William Friedkin, director of The Exorcist, has no problem speaking his mind about the sequels that have come out in the original horror classic's wake.
Speaking with the Huffington Post to promote his new memoir, The Friedkin Connection (out tomorrow, April 16), Friedkin was of course asked about the iconic status of The Exorcist, which is celebrating its 40th anniversary this year. When the subject of sequels came up, he had this to say:
...what tends to happen is all these sequels and rip-offs where they just diminish the value of the original. And that's happened to "The Exorcist." John Nance Garner, the vice president under Franklin D. Roosevelt, famously said, "The Vice Presidency isn't worth a bucket of warm spit." Well, there isn't one sequel to "The Exorcist" that's worth a bucket of warm spit. "The Exorcist 2" is one of the worst films I've ever seen. It's terrible. I find it worse than terrible; I find it disgusting.
Most fans and critics would actually agree with Friedkin there; while there have been some attempts at a re-evaluation of the film, The Exorcist II is widely regarded not just as a lousy follow-up to the original but one of the bigger cinematic embarrassments of its time.

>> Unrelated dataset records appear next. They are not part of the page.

(* ===== verification/JsonRoundtrip.v ===== *)
(** * Round trip of JSON text

    The text the serializer writes for a value is read back by the parser as that value. *)

From Stdlib Require Import Ascii Floats.SpecFloat.
From stdpp Require Import pretty.
From S2P Require Import Prelude Json Regex Strings Dtoa JsonDump JsonDumpSpec JsonParser.
From S2P Require Import JsonUtf8 JsonParserSpec DtoaSpec DtoaCorrect FloatText.

(** ** Strings are read back *)

Lemma dumped_inner s state codep t :
  inside state = true -> codep_ok state codep = true -> dump_escaped_from state codep s = Ok t ->
  exists s1 s2 t2 codep', s = s1 +:+ s2 /\ t = s1 +:+ t2 /\
    (String.length s2 < String.length s)%nat /\ dump_escaped_from UTF8_ACCEPT codep' s2 = Ok t2 /\
    forall b x, bytes_in_ranges (pending state) b (t +:+ x) = Some (b +:+ s1, t2 +:+ x).
Proof.
  revert state codep t. induction s as [|a s IH]; intros state codep t Hs Hc; cbn [dump_escaped_from].
  { unfold inside in Hs. unfold UTF8_ACCEPT. by replace (state =? 0) with false by lia. }
  fold (byte_of a). rewrite decode_inner by done.
  pose proof (inner_byte state a Hs) as Hb. unfold inner_byte_ok in Hb.
  destruct (pending state) as [|[lo hi] rest] eqn:Ep.
  { by inside_cases Hs. }
  destruct ((lo <=? byte_of a) && (byte_of a <=? hi)) eqn:Ein.
  2: { apply Z.eqb_eq in Hb. by rewrite Hb. }
  apply andb_true_iff in Hb as [[Hp%bool_decide_eq_true Hn]%andb_true_iff Hl%Z.leb_le].
  pose proof (codep_ok_next _ _ _ _ _ _ Hc Ep Hp Hl) as Hc'.
  case_bool_decide as Hrest.
  - apply Z.eqb_eq in Hn. rewrite Hn. cbn [Z.eqb UTF8_ACCEPT].
    destruct (dump_escaped_from 0 _ s) as [t2|e|] eqn:E; try done. cbn [result_bind]. intros [= <-].
    rewrite escape_inner.
    2: { unfold codep_ok in Hc. rewrite Ep, Hrest in Hc. cbn [length] in Hc.
         assert (state = 2) as -> by (rewrite Hrest in Ep; inside_cases Hs; done).
         assert (0 <= Z.land (byte_of a) 0x3f) by (apply Z.land_nonneg; lia). cbn in Hc. lia. }
    exists (String a ""), s, t2, (64 * codep + Z.land (byte_of a) 0x3f).
    split_and!; try done; [cbn; lia|].
    intros b x. cbn [String.append bytes_in_ranges]. unfold char_in.
    by rewrite Ein, Hrest, add_byte.
  - assert ((utf8_next state (byte_of a) =? UTF8_ACCEPT) = false) as ->
      by (unfold inside, UTF8_ACCEPT in *; lia).
    assert ((utf8_next state (byte_of a) =? UTF8_REJECT) = false) as ->
      by (unfold inside, UTF8_REJECT in *; lia).
    destruct (dump_escaped_from _ _ s) as [t'|e|] eqn:E; try done. cbn [result_bind]. intros [= <-].
    destruct (IH _ _ _ Hn Hc' E) as (s1 & s2 & t2 & codep' & -> & -> & Hlen & Hd & Hr).
    exists (String a s1), s2, t2, codep'. split_and!; try done; [cbn; cbn in Hlen; lia|].
    intros b x. cbn [String.append bytes_in_ranges]. unfold char_in. rewrite Ein, <- Hp, Hr, add_byte.
    by rewrite str_app_assoc.
Qed.

(** A byte of one character, escaped or not. *)
Lemma scan_ascii a fuel b x :
  byte_of a < 0x80 ->
  scan_string (S fuel) b (escape (byte_of a) a +:+ x) = scan_string fuel (b +:+ String a "") x.
Proof.
  intros Ha. destruct a as [[] [] [] [] [] [] [] []]; try (vm_compute in Ha; discriminate Ha);
    reflexivity.
Qed.

Lemma scan_dumped n s codep t fuel b x :
  (String.length s < n)%nat -> dump_escaped_from UTF8_ACCEPT codep s = Ok t ->
  (String.length (t +:+ String quote x) < fuel)%nat ->
  scan_string fuel b (t +:+ String quote x) = Ok (value_string (b +:+ s), x).
Proof.
  revert s codep t fuel b. induction n as [|n IH]; intros s codep t fuel b Hn; [lia|].
  destruct s as [|a s]; cbn [dump_escaped_from].
  { intros [= <-] Hf. destruct fuel as [|fuel]; [lia|]. cbn. by rewrite str_app_nil_r. }
  fold (byte_of a). rewrite decode_first. pose proof (first_byte a) as Hb. unfold first_byte_ok in Hb.
  rewrite to_char_byte in Hb. rewrite (surjective_pairing (decode 0 0 _)). fold (utf8_next 0 (byte_of a)).
  destruct (Z.ltb_spec (byte_of a) 0x80) as [Hlt|Hge].
  - apply andb_true_iff in Hb as [Hn0%Z.eqb_eq Hcp%Z.eqb_eq]. rewrite Hn0, Hcp. cbn [Z.eqb UTF8_ACCEPT].
    destruct (dump_escaped_from 0 _ s) as [t'|e|] eqn:E; try done. cbn [result_bind]. intros [= <-] Hf.
    destruct fuel as [|fuel]; [lia|]. rewrite str_app_assoc. rewrite scan_ascii by done.
    assert (escape (byte_of a) a <> "") as Hne by (unfold escape; repeat case_match; done).
    rewrite (IH s (byte_of a) t'); [by rewrite str_app_assoc|cbn in Hn; lia|exact E|].
    rewrite str_app_assoc in Hf. destruct (escape (byte_of a) a); [done|]. cbn [String.append String.length] in Hf.
    rewrite str_length_app in Hf. lia.
  - destruct (following_bytes a) as [ranges|] eqn:Ef.
    2: { apply Z.eqb_eq in Hb. by rewrite Hb. }
    apply andb_true_iff in Hb as [[Hi Hp%bool_decide_eq_true]%andb_true_iff Hc].
    assert ((utf8_next 0 (byte_of a) =? UTF8_ACCEPT) = false) as ->
      by (unfold inside, UTF8_ACCEPT in *; lia).
    assert ((utf8_next 0 (byte_of a) =? UTF8_REJECT) = false) as ->
      by (unfold inside, UTF8_REJECT in *; lia).
    destruct (dump_escaped_from (utf8_next _ _) _ s) as [t'|e|] eqn:E; try done. cbn [result_bind].
    intros [= <-] Hf. destruct (dumped_inner _ _ _ _ Hi Hc E) as (s1 & s2 & t2 & cp & -> & -> & Hl & Hd & Hr).
    destruct fuel as [|fuel]; [lia|]. cbn [String.append scan_string].
    assert (Ascii.eqb a quote = false) as -> by (apply Ascii.eqb_neq; intros ->; vm_compute in Hge; congruence).
    assert (Ascii.eqb a backslash = false) as -> by (apply Ascii.eqb_neq; intros ->; vm_compute in Hge; congruence).
    rewrite Ef. unfold next_byte_in_range. rewrite <- Hp, Hr, add_byte.
    rewrite (IH s2 cp t2); [by rewrite !str_app_assoc|cbn in Hn; lia|exact Hd|].
    cbn [String.append String.length] in Hf. rewrite str_app_assoc, str_length_app in Hf. lia.
Qed.

Lemma scan_quoted s text x :
  quoted s = Ok text -> scan (text +:+ x) = Ok (value_string s, x).
Proof.
  unfold quoted, dump_escaped. destruct (dump_escaped_from _ _ s) as [t|e|] eqn:E; try done.
  cbn [result_bind]. intros [= <-]. cbn [String.append]. unfold scan.
  change (skip_blanks (String quote ((t +:+ String quote "") +:+ x))) with
    (String quote ((t +:+ String quote "") +:+ x)). cbn -[scan_string]. rewrite str_app_assoc. cbn [String.append].
  by rewrite (scan_dumped (S (String.length s)) s 0 t) by (exact E || lia).
Qed.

What about Exorcist III, though? That 1990 film starred George C. Scott and was directed by William Peter Blatty, who wrote the novel The Exorcist. Surely his sequel -- which some fans consider the only one worthy of the original -- rated better in Friedkin's mind? Apparently not:
It was originally titled "The Legion," and it was based on a book Blatty wrote. But the studio, Morgan Creek, decided to call it "Exorcist 3." Blatty had sold them the rights, and that was one of their rights. They called it "Exorcist 3," and what can I say? I love Blatty, and I owe a great deal to Blatty, as I say in the book. But to me all the sequels are unwatchable.
We assume that includes the two prequels -- Exorcist: The Beginning (2004) and Dominion: Prequel to the Exorcist (2005) -- which were actually two different versions of the same film, neither of which went over very well with audiences or critics either.
Despite his feelings, however, Friedkin doesn't worry about his movie's legacy being tarnished by the others:
I basically regard the films I make as very close to relatives or children. But I don't equate those films with what somebody else ripped off. I had nothing to do with them. If I had, I would be ashamed.
Do you agree with Friedkin that The Exorcist stands alone and apart from its sequels? Is he being too hard on those films, or do you agree that they're "unwatchable"?